Task instructions:
Show the lines below where "Require" occurs.

Extracted material:
(* ===== verification/Enums.v ===== *)
(** * The enumerations of the program and their names

    One module per [enum class]: the type [t], the table of NLOHMANN_JSON_SERIALIZE_ENUM and the
    function [to_string] that the log lines use. *)

From stdpp Require Import base list strings.
From S2P Require Import Prelude Json.

(** [enum class TransactionType], BlockchainModels/Transaction.h *)
Module TransactionType.
Inductive t :=
  | Send.

#[global] Instance t_eq_dec : EqDecision t.
Proof. solve_decision. Defined.

Definition table : enum_table t := EnumTable (Send, "send")
  [].

End TransactionType.

(** [enum class TransactionStatus], BlockchainModels/Transaction.h *)
Module TransactionStatus.
Inductive t :=
  | Pending
  | Verified
  | Rejected.

#[global] Instance t_eq_dec : EqDecision t.
Proof. solve_decision. Defined.

Definition table : enum_table t := EnumTable (Pending, "pending")
  [(Verified, "verified");
   (Rejected, "rejected")].

Definition to_string (type : t) : string :=
  match type with
  | Pending => "Pending"
  | Verified => "Verified"
  | Rejected => "Rejected"
  end.

End TransactionStatus.

(** [enum class PeerState], SharedModels/PeerState.h *)
Module PeerState.
Inductive t :=
  | InitialBlockDownload
  | WaitingForPeers
  | Closed
  | Open
  | Error
  | Unknown.

#[global] Instance t_eq_dec : EqDecision t.
Proof. solve_decision. Defined.

Definition table : enum_table t := EnumTable (InitialBlockDownload, "initial_block_download")
  [(WaitingForPeers, "waiting_for_peers");
   (Closed, "closed");
   (Open, "open");
   (Error, "error");
   (Unknown, "unknown")].

Definition to_string (type : t) : string :=
  match type with
  | InitialBlockDownload => "initial_block_download"
  | WaitingForPeers => "waiting_for_peers"
  | Closed => "closed"
  | Open => "open"
  | Error => "error"
  | Unknown => "unknown"
  end.

End PeerState.

(** [enum class PeerType], SharedModels/PeerType.h *)
Module PeerType.
Inductive t :=
  | Light
  | Full
  | Observer
  | Control
  | Unknown.

#[global] Instance t_eq_dec : EqDecision t.
Proof. solve_decision. Defined.

Definition table : enum_table t := EnumTable (Full, "full")
  [(Light, "light");
   (Observer, "observer");
   (Control, "control");
   (Unknown, "unknown")].

Definition to_string (type : t) : string :=
  if decide (type = Full) then "full" else
  if decide (type = Light) then "light" else
  if decide (type = Control) then "control" else
  if decide (type = Observer) then "observer" else "unknown".

End PeerType.

(** [enum class ValidationState], SharedModels/ValidationState.h *)
Module ValidationState.
Inductive t :=
  | Success
  | TransactionAlreadySpent
  | WrongTimestamp
  | IncompeleteProofOfWork
  | WrongPreviousHash.

#[global] Instance t_eq_dec : EqDecision t.
Proof. solve_decision. Defined.

Definition table : enum_table t := EnumTable (Success, "success")
  [(TransactionAlreadySpent, "transaction_already_spent");
   (WrongTimestamp, "wrong_timestamp");
   (IncompeleteProofOfWork, "incompelete_proof_of_work");
   (WrongPreviousHash, "wrong_previous_hash")].

Definition to_string (type : t) : string :=
  match type with
  | Success => "success"
  | TransactionAlreadySpent => "transaction_already_spent"
  | WrongTimestamp => "wrong_time_stamp"
  | IncompeleteProofOfWork => "incompelete_proof_of_work"
  | WrongPreviousHash => "wrong_previous_hash"
  end.

End ValidationState.

(** [enum class PeerMessageType], SharedModels/PeerMessage.h *)
Module PeerMessageType.
Inductive t :=
  | DEFAULT
  | PeerTypeRequest
  | PeerTypeResponse
  | AddTransaction
  | RemoveTransactions
  | SetTransactionStatus
  | BlockHeadersRequest
  | BlockHeadersResponse
  | BlockRequest
  | BlockResponse
  | BlockNotFoundResponse
  | PeerStateRequest
  | PeerStateResponse
  | PeerStateUpdate
  | AddBlock
  | BlockRejected
  | BlockAccepted
  | GetLastBlockRequest
  | GetLastBlockResponse
  | SyncPoolRequest
  | TransactionsInRequest
  | TransactionsInResponse
  | TransactionsOutRequest
  | TransactionsOutResponse
  | ControlIsStartingPing
  | ControlIsEndingPing
  | ControlStarted
  | ControlStopped
  | ControlOperateBetween
  | ControlResult
  | IsControlStartedRequest
  | IsControlStartedResponse.

#[global] Instance t_eq_dec : EqDecision t.
Proof. solve_decision. Defined.

Definition table : enum_table t := EnumTable (PeerTypeRequest, "peer_type_request")
  [(PeerTypeResponse, "peer_type_response");
   (AddTransaction, "add_transaction");
   (RemoveTransactions, "remove_transactions");
   (SetTransactionStatus, "set_transaction_status");
   (BlockHeadersRequest, "block_headers_request");
   (BlockHeadersResponse, "block_headers_response");
   (BlockRequest, "block_request");
   (BlockResponse, "block_response");
   (BlockNotFoundResponse, "block_not_found_response");
   (PeerStateRequest, "peer_state_request");
   (PeerStateResponse, "peer_state_response");
   (PeerStateUpdate, "peer_state_update");
   (AddBlock, "add_block");
   (BlockRejected, "block_rejected");
   (BlockAccepted, "block_accepted");
   (GetLastBlockRequest, "get_last_block_request");
   (GetLastBlockResponse, "get_last_block_response");
   (SyncPoolRequest, "sync_pool_request");
   (TransactionsInRequest, "transactions_in_request");
   (TransactionsInResponse, "transactions_in_response");
   (TransactionsOutRequest, "transactions_out_request");
   (TransactionsOutResponse, "transactions_out_response");
   (ControlIsStartingPing, "control_is_starting_ping");
   (ControlIsEndingPing, "control_is_ending_ping");
   (ControlStarted, "control_started");
   (ControlStopped, "control_stopped");
   (ControlOperateBetween, "control_operate_between");
   (ControlResult, "control_result");
   (IsControlStartedRequest, "is_control_started_request");
   (IsControlStartedResponse, "is_control_started_response")].

Definition to_string (type : t) : string :=
  match type with
  | DEFAULT => "default"
  | PeerTypeRequest => "peer_type_request"
  | PeerTypeResponse => "peer_type_response"
  | AddTransaction => "add_transaction"
  | RemoveTransactions => "remove_transactions"
  | SetTransactionStatus => "set_transaction_status"
  | BlockHeadersRequest => "block_headers_request"
  | BlockHeadersResponse => "block_headers_response"
  | BlockRequest => "block_request"
  | BlockResponse => "block_response"
  | BlockNotFoundResponse => "block_not_found_response"
  | PeerStateRequest => "peer_state_request"
  | PeerStateResponse => "peer_state_response"
  | PeerStateUpdate => "peer_state_update"
  | AddBlock => "add_block"
  | BlockRejected => "block_rejected"
  | BlockAccepted => "block_accepted"
  | GetLastBlockRequest => "get_last_block_request"
  | GetLastBlockResponse => "get_last_block_response"
  | SyncPoolRequest => "sync_pool_request"
  | TransactionsInRequest => "transactions_in_request"
  | TransactionsInResponse => "transactions_in_response"
  | TransactionsOutRequest => "transactions_out_request"
  | TransactionsOutResponse => "transactions_out_response"
  | ControlIsStartingPing => "control_is_starting_ping"
  | ControlIsEndingPing => "control_is_ending_ping"
  | ControlStarted => "control_started"
  | ControlStopped => "control_stopped"
  | ControlOperateBetween => "control_operate_between"
  | ControlResult => "control_operate_between"
  | IsControlStartedRequest => "is_control_started_request"
  | IsControlStartedResponse => "is_control_started_response"
  end.

End PeerMessageType.

(** [enum class SignalingMessageType], SharedModels/SignalingMessage.h *)
Module SignalingMessageType.
Inductive t :=
  | DEFAULT
  | AvailablePeersRequest
  | AvailablePeersResponse
  | SetIdentityRequest
  | SetIdentityResponse
  | Acknowledgement
  | PeerAvailable
  | RTCSetup
  | RTCCandidate
  | PeerClosed.

#[global] Instance t_eq_dec : EqDecision t.
Proof. solve_decision. Defined.

Definition table : enum_table t := EnumTable (DEFAULT, "default")
  [(AvailablePeersRequest, "available_peers_request");
   (AvailablePeersResponse, "available_peers_response");
   (SetIdentityRequest, "set_identity_request");
   (SetIdentityResponse, "set_identity_response");
   (PeerAvailable, "peer_available");
   (RTCSetup, "rtc_setup");
   (RTCCandidate, "rtc_candidate");
   (PeerClosed, "peer_closed")].

Definition to_string (type : t) : string :=
  match type with
  | DEFAULT => "default"
  | AvailablePeersRequest => "available_peers_request"
  | AvailablePeersResponse => "available_peers_response"
  | SetIdentityRequest => "set_identity_request"
  | SetIdentityResponse => "set_identity_response"
  | Acknowledgement => "acknowledgement"
  | PeerAvailable => "peer_available"
  | RTCSetup => "rtc_setup"
  | RTCCandidate => "rtc_candidate"
  | PeerClosed => "peer_closed"
  end.

End SignalingMessageType.

(** [enum class InternalMessageType], SharedModels/InternalMessage.h *)
Module InternalMessageType.
Inductive t :=
  | SendSignalingMessage
  | SendPeerMessage
  | RequestTypeOf
  | RequestStateOf
  | WaitForDataChannelOpen.

#[global] Instance t_eq_dec : EqDecision t.
Proof. solve_decision. Defined.

Definition table : enum_table t := EnumTable (SendSignalingMessage, "send_signaling_message")
  [(SendPeerMessage, "send_peer_message");
   (RequestTypeOf, "request_type_of");
   (RequestStateOf, "request_state_of");
   (WaitForDataChannelOpen, "wait_for_datachannel_open")].

Definition to_string (type : t) : string :=
  match type with
  | SendSignalingMessage => "send_signaling_message"
  | SendPeerMessage => "send_peer_message"
  | RequestTypeOf => "request_type_of"
  | RequestStateOf => "request_state_of"
  | WaitForDataChannelOpen => "wait_for_datachannel_open"
  end.

End InternalMessageType.

(** [enum class InternalNotificationType], SharedModels/InternalNotification.h *)
Module InternalNotificationType.
Inductive t :=
  | DataChannelOpened
  | DataChannelClosed
  | SignalingServerOpened
  | SignalingServerClosed
  | TransactionAddedToPool
  | BlockMined
  | MinedBlockValidated.

#[global] Instance t_eq_dec : EqDecision t.
Proof. solve_decision. Defined.

Definition to_string (type : t) : string :=
  match type with
  | DataChannelOpened => "data_channel_opened"
  | DataChannelClosed => "data_channel_closed"
  | SignalingServerOpened => "signaling_server_opened"
  | SignalingServerClosed => "signaling_server_closed"
  | TransactionAddedToPool => "transaction_added_to_pool"
  | BlockMined => "block_mined"
  | MinedBlockValidated => "mined_block_validated"
  end.

End InternalNotificationType.

Lemma TransactionType_table_ok : table_ok TransactionType.table.
Proof. compute_done. Qed.

Lemma TransactionType_in_table e : in_table TransactionType.table e.
Proof. destruct e; compute_done. Qed.

Lemma TransactionStatus_table_ok : table_ok TransactionStatus.table.
Proof. compute_done. Qed.

Lemma TransactionStatus_in_table e : in_table TransactionStatus.table e.
Proof. destruct e; compute_done. Qed.

Lemma PeerState_table_ok : table_ok PeerState.table.
Proof. compute_done. Qed.

Lemma PeerState_in_table e : in_table PeerState.table e.
Proof. destruct e; compute_done. Qed.

Lemma PeerType_table_ok : table_ok PeerType.table.
Proof. compute_done. Qed.

Lemma PeerType_in_table e : in_table PeerType.table e.
Proof. destruct e; compute_done. Qed.

Lemma ValidationState_table_ok : table_ok ValidationState.table.
Proof. compute_done. Qed.

Lemma ValidationState_in_table e : in_table ValidationState.table e.
Proof. destruct e; compute_done. Qed.

Lemma PeerMessageType_table_ok : table_ok PeerMessageType.table.
Proof. compute_done. Qed.

Lemma PeerMessageType_in_table e :
  in_table PeerMessageType.table e ↔ e ≠ PeerMessageType.DEFAULT.
Proof. destruct e; compute_done. Qed.

Lemma SignalingMessageType_table_ok : table_ok SignalingMessageType.table.
Proof. compute_done. Qed.

Lemma SignalingMessageType_in_table e :
  in_table SignalingMessageType.table e ↔ e ≠ SignalingMessageType.Acknowledgement.
Proof. destruct e; compute_done. Qed.

Lemma InternalMessageType_table_ok : table_ok InternalMessageType.table.
Proof. compute_done. Qed.

Lemma InternalMessageType_in_table e : in_table InternalMessageType.table e.
Proof. destruct e; compute_done. Qed.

Solved problem:
From stdpp Require Import base list strings.
From S2P Require Import Prelude Json.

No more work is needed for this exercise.